§ **Required action**
Go through the lines of the material and count the ones with the word "forall". Give that count alone.

§ **Data for this task**
##########
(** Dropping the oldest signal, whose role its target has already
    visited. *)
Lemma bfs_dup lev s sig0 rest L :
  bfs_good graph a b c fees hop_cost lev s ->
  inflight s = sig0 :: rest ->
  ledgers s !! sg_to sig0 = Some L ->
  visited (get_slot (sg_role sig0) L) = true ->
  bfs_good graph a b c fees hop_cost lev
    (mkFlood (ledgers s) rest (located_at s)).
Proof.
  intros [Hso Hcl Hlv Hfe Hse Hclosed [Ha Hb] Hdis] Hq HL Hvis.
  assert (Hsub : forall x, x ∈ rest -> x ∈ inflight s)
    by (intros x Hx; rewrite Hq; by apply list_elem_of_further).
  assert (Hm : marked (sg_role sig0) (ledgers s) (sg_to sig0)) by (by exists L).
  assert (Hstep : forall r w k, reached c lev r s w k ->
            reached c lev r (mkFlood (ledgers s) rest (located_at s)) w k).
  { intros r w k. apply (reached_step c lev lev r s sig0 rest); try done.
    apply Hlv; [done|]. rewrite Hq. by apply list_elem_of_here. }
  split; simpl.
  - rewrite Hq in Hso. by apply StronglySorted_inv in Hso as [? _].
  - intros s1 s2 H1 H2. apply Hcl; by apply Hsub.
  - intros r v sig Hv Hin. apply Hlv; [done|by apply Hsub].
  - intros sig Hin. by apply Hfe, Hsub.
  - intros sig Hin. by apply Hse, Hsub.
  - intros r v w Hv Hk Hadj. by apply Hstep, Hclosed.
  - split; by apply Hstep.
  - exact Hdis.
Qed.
##########
§ **Solution for this problem**
2